ザ・グレート・展開予測ショー

GS美神if極楽大混戦「エピソード0(その3)」


投稿者名:野見山
投稿日時:(02/ 8/10)

一玉に二つの文字を浮かび上がらせるそれを見た横島は、ためらうことなくただ一つの願いを込めてルシオラに放つ。
(これは!?)
その文珠が見た目だけの違いにとどまらないことを、すぐにルシオラは実感した。
それまで崩壊する以外の変化を全く見せなかった霊体が、じわじわと癒されていくのがはっきりと判る。
しかも、それまでと違いすぐに消えようとせず効果が持続しているのだ。
「霊体(からだ)が、戻ってきてる……。…ヨコシマ、もう大丈夫よ」
半ば信じられないような目で様子を見つめる横島だったが、ルシオラのその言葉でハッと我に返る。
「本当に、今度こそ本当に大丈夫なんだな」
「ええ、もうウソは言わないわ。今なら、あなたにも判るでしょ」
まだ全快には程遠いが、消滅の危機は十分に脱していた。後は自然回復に任せておけばいい。
「良かっ…た…」
横島は顔をくしゃくしゃにしながら、彼女を強く抱き締めた。
「バカ…とうとう最後まで私に構って……」
嬉しさを押し殺しながら、暗に今もっとやるべきことが有るじゃないかと言い正す。
「バカ、かな?」
「バカよ」
「……だったら」
そこで横島はこれ以上はないほど誇らしげな顔をして、言葉を続けた。
「俺、バカで良かった」
「!……ヨコシマ、ばか……」
きゅっ
抱き返すルシオラの腕に力がこもった。
だが、これ以上時間を潰すわけには行かないと、ルシオラは顔を上げる。
「もう美神さんのところに行ってあげないと。…でも霊力使いきっちゃって、どうするつもり?」
「ん、えーーーっと」
困った顔をして頭を掻く横島に、ルシオラはくすりと笑みを浮かべると、そっと彼の頬に手を添えそのまま唇を合わせた。
突然のことに反応が出来ずなすがままの横島。
そしてゆっくりと顔を離したルシオラは、惚ける彼に向い。
「私のために使ったんだから、私が責任を持たないとね」
そう言って悪戯っぽく笑った。
その姿に横島の煩悩メーターがぴくりと反応し、思わず手がわきわきと動く。
さらに彼女は耳元に口を寄せると、
「禁止はお終い、帰ってきたら、続きをしましょ」
そう、艶を含んだ声で囁いた。
(キ、キスの続きってことは、つまり、(P−−)も(P−−)も(P−−)もアリのヤれる処までヤってOK?!)
ぼふっ
一瞬で沸騰し盛大に鼻血を吹き出す横島に、前にもこんなことあったわねと汗と苦笑いを浮かべるルシオラ。
「ぜ、絶対だからな、後でやっぱり無しなんて認めんからな!」
だらだらと溢れる鼻血を押さえながら念を押す姿は間が抜けていたが、かえってそこに変わらない彼らしさを感じてしまうのは、惚れた弱みだろうか。
「今更、そんなこと言う訳ないでしょ。
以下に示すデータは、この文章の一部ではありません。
Definition zeroToken : Token := mkToken EmptyString 0 0 EmptyString.

Definition hasTag (t : Token) : bool :=
  match POS t with EmptyString => false | _ => true end.

(** The [Tokenizer] interface: a value of it is its one method.  A
    collaborator has no error result, so the only way it can fail is a panic:
    [None]. *)
Record Tokenizer := { Tokenize : string → option (list Token) }.

(** Modelled from the spec: the [Model] struct is declared outside
    [document.go]; it exposes a tagger whose [tag] maps a token sequence to a
    token sequence ([None]: it panics). *)
Record Tagger := { tag : list Token → option (list Token) }.

Record Model := { tagger : Tagger }.

(** Go's [error]: nil or a message. *)
Definition error := option string.

Module DocOpts.
Record t := mk
  { Segment : bool;
    Tag : bool;
    Tokenizer : option Tokenizer }.
End DocOpts.

Module Document.
Record t := mk
  { Model : option Model;
    Text : string;
    sentences : slice;
    tokens : slice }.
End Document.

(** Field assignments [doc.Model = m], [doc.sentences = s], [doc.tokens = s]. *)
Definition set_Model (doc : Document.t) (m : option Model) : Document.t :=
  Document.mk m (Document.Text doc) (Document.sentences doc) (Document.tokens doc).

Definition set_sentences (doc : Document.t) (s : slice) : Document.t :=
  Document.mk (Document.Model doc) (Document.Text doc) s (Document.tokens doc).

Definition set_tokens (doc : Document.t) (s : slice) : Document.t :=
  Document.mk (Document.Model doc) (Document.Text doc) (Document.sentences doc) s.

(** ** The store and the monad of a Go call *)

(** Typed heaps: the cells [*Token] pointers point to, and the backing arrays
    of [[]*Token], [[]Token] and [[]Sentence] slices. *)
Record Store := mkStore
  { cells : gmap loc Token;
    ptrArrs : gmap loc (list loc);
    tokArrs : gmap loc (list Token);
    sentArrs : gmap loc (list Sentence) }.

Definition emptyStore : Store := mkStore ∅ ∅ ∅ ∅.

(** A call runs on a store and either panics ([None]) or returns a value and
    the store it leaves. *)
Definition Run (A : Type) : Type := Store → option (A * Store).

Definition ret {A} (a : A) : Run A := λ st, Some (a, st).

Definition bind {A B} (m : Run A) (k : A → Run B) : Run B :=
  λ st, match m st with
        | Some (a, st') => k a st'
        | None => None
        end.

(** A collaborator's answer, or the panic it raised. *)
Definition lift {A} (o : option A) : Run A :=
  λ st, match o with Some a => Some (a, st) | None => None end.

Declare Scope run_scope.
Delimit Scope run_scope with run.
Notation "'do' x <- m ; k" := (bind m (λ x, k))
  (at level 10, x name, m at level 100, k at level 200) : run_scope.
Local Open Scope run_scope.

Fixpoint foldM {A B} (f : B → A → Run B) (b : B) (l : list A) : Run B :=
  match l with
  | [] => ret b
  | x :: l => do b' <- f b x; foldM f b' l
  end.

(** *** Store operations *)

(** [&Token{...}]: a fresh cell. *)
Definition new_cell (v : Token) : Run loc :=
  λ st, let l := fresh (dom (cells st)) in
        Some (l, mkStore (<[l := v]> (cells st)) (ptrArrs st) (tokArrs st) (sentArrs st)).

(** [*tok]; a nil or dangling pointer panics. *)
Definition deref (p : loc) : Run Token :=
  λ st, lift (cells st !! p) st.
(* ===== verification/SampleData.v ===== *)
(** * The bundled sample data ([src/src/data/sampleWords.ts])

    The fallback dataset the initializer imports when the remote seed file
    is unavailable: six words and four word sets, with the three helper
    queries of the module.  Every [createdAt]/[updatedAt] is [new Date()]
    evaluated when the module is first loaded; the model takes that load
    time [t] as a parameter.  Strings are the source's literals (UTF-8). *)

From stdpp Require Import base list.
From Stdlib Require Import String ZArith.
From S2P Require Import Prelude Types.

Open Scope string_scope.
Open Scope Z_scope.

Definition sampleWords (t : Z) : list Word := [
  mkWord "word-1" "hello" "/həˈloʊ/"
    [mkDefinition (Some "def-1") INTERJECTION "你好，问候语"
       (Some "used as a greeting or to begin a phone conversation") None]
    [mkExample "Hello, how are you today?" "你好，你今天怎么样？" None]
    BEGINNER 9500 ["greeting"; "basic"] None None (Some "basic-english")
    None None None t t;
  mkWord "word-2" "beautiful" "/ˈbjuːtɪfəl/"
    [mkDefinition (Some "def-2") ADJECTIVE "美丽的，漂亮的"
       (Some "pleasing the senses or mind aesthetically") None]
    [mkExample "She has a beautiful smile." "她有一个美丽的笑容。" None;
     mkExample "The sunset is beautiful tonight." "今晚的日落很美。" None]
    ELEMENTARY 7800 ["adjective"; "description"] None None (Some "basic-english")
    None None None t t;
  mkWord "word-3" "understand" "/ˌʌndərˈstænd/"
    [mkDefinition (Some "def-3") VERB "理解，明白"
       (Some "perceive the intended meaning of words, a language, or speaker") None]
    [mkExample "I understand what you mean." "我明白你的意思。" None;
     mkExample "Do you understand the lesson?" "你理解这节课吗？" None]
    INTERMEDIATE 8200 ["verb"; "cognition"] None None (Some "basic-english")
    None (Some ["comprehend"; "grasp"]) None t t;
  mkWord "word-4" "knowledge" "/ˈnɑːlɪdʒ/"
    [mkDefinition (Some "def-4") NOUN "知识，学问"
       (Some "facts, information, and skills acquired through experience or education") None]
    [mkExample "Knowledge is power." "知识就是力量。" None;
     mkExample "She has extensive knowledge of history." "她对历史有广泛的知识。" None]
    INTERMEDIATE 6500 ["noun"; "education"] None None (Some "academic-english")
    None (Some ["wisdom"; "learning"]) None t t;
  mkWord "word-5" "extraordinary" "/ɪkˈstrɔːrdəneri/"
    [mkDefinition (Some "def-5") ADJECTIVE "非凡的，特别的"
       (Some "very unusual or remarkable") None]
    [mkExample "She has extraordinary talent." "她有非凡的天赋。" None;
     mkExample "It was an extraordinary experience." "这是一次非凡的经历。" None]
    ADVANCED 3200 ["adjective"; "advanced"] None None (Some "advanced-english")
    None (Some ["remarkable"; "exceptional"]) (Some ["ordinary"; "common"]) t t;
  mkWord "word-6" "serendipity" "/ˌserənˈdɪpəti/"
    [mkDefinition (Some "def-6") NOUN "意外发现，机缘巧合"
       (Some "the occurrence and development of events by chance in a happy or beneficial way") None]
    [mkExample "Meeting you was pure serendipity." "遇见你纯属机缘巧合。" None]
    EXPERT 800 ["noun"; "advanced"; "rare"] None None (Some "advanced-english")
    (Some "coined by Horace Walpole in 1754") None None t t
].

Definition sampleWordSets (t : Z) : list WordSet := [
  mkWordSet "junior-high" "初中英语" "初中阶段必备英语词汇" BEGINNER 1200
    ["junior"; "basic"] true t t;
  mkWordSet "senior-high" "高中英语" "高中阶段核心英语词汇" ELEMENTARY 2000
    ["senior"; "high-school"] false t t;
  mkWordSet "cet4" "英语四级" "大学英语四级考试词汇" INTERMEDIATE 4500
    ["cet4"; "college"] false t t;
  mkWordSet "cet6" "英语六级" "大学英语六级考试词汇" ADVANCED 6000
    ["cet6"; "advanced"] false t t
].

(** [word.wordSet === setId]: an absent [wordSet] is [undefined], never equal
    to a string. *)
Definition in_set (setId : string) (w : Word) : bool :=
  if w_wordSet w is Some s then String.eqb s setId else false.

Definition getWordsBySet (t : Z) (setId : string) : list Word :=
  List.filter (in_set setId) (sampleWords t).

Definition getAllWords (t : Z) : list Word := sampleWords t.

Definition getWordsByDifficulty (t : Z) (difficulty : Z) : list Word :=
  List.filter (fun w => Z.eqb (w_difficulty w) difficulty) (sampleWords t).

(** ** Facts about the dataset *)

(** No sample word set has a sample word: the sample words belong to
    the sets ['basic-english'], ['academic-english'] and
    ['advanced-english'], while the sample word sets are ['junior-high'],
    ['senior-high'], ['cet4'] and ['cet6'], so selecting any bundled set
    yields no words. *)
Theorem sample_word_sets_have_no_words t :
  Forall (fun ws => getWordsBySet t (ws_id ws) = []) (sampleWordSets t).
Proof. repeat constructor. Qed.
私は…ヨコシマだけなんだから……」
そう返しながら恥ずかしさに紅潮するルシオラに、横島の煩悩が振りきれた。
「なら今ここで手付けを少しーーー!!」
そう言うやルパンダイブでがばとルシオラに抱きつく。
「あ、やん、は、早く行きなさーーーいっ!」
どげしっ!
ルシオラは一瞬流されそうになった自分を何とかとどまらせ、横島を突き飛ばす。
「ま、待ってろよーーールシオラーーーーーーー! 文珠ぅーー」
そのままタワーの向こうに落ちていきながらも、さらに念を押すことを忘れない横島に、ルシオラは苦笑する。
「待ってるわよ、ヨコシマ。だから、ちゃんと帰ってきてね」
彼女の目に、飛び去る横島の背中が、頼もしげに映っていた。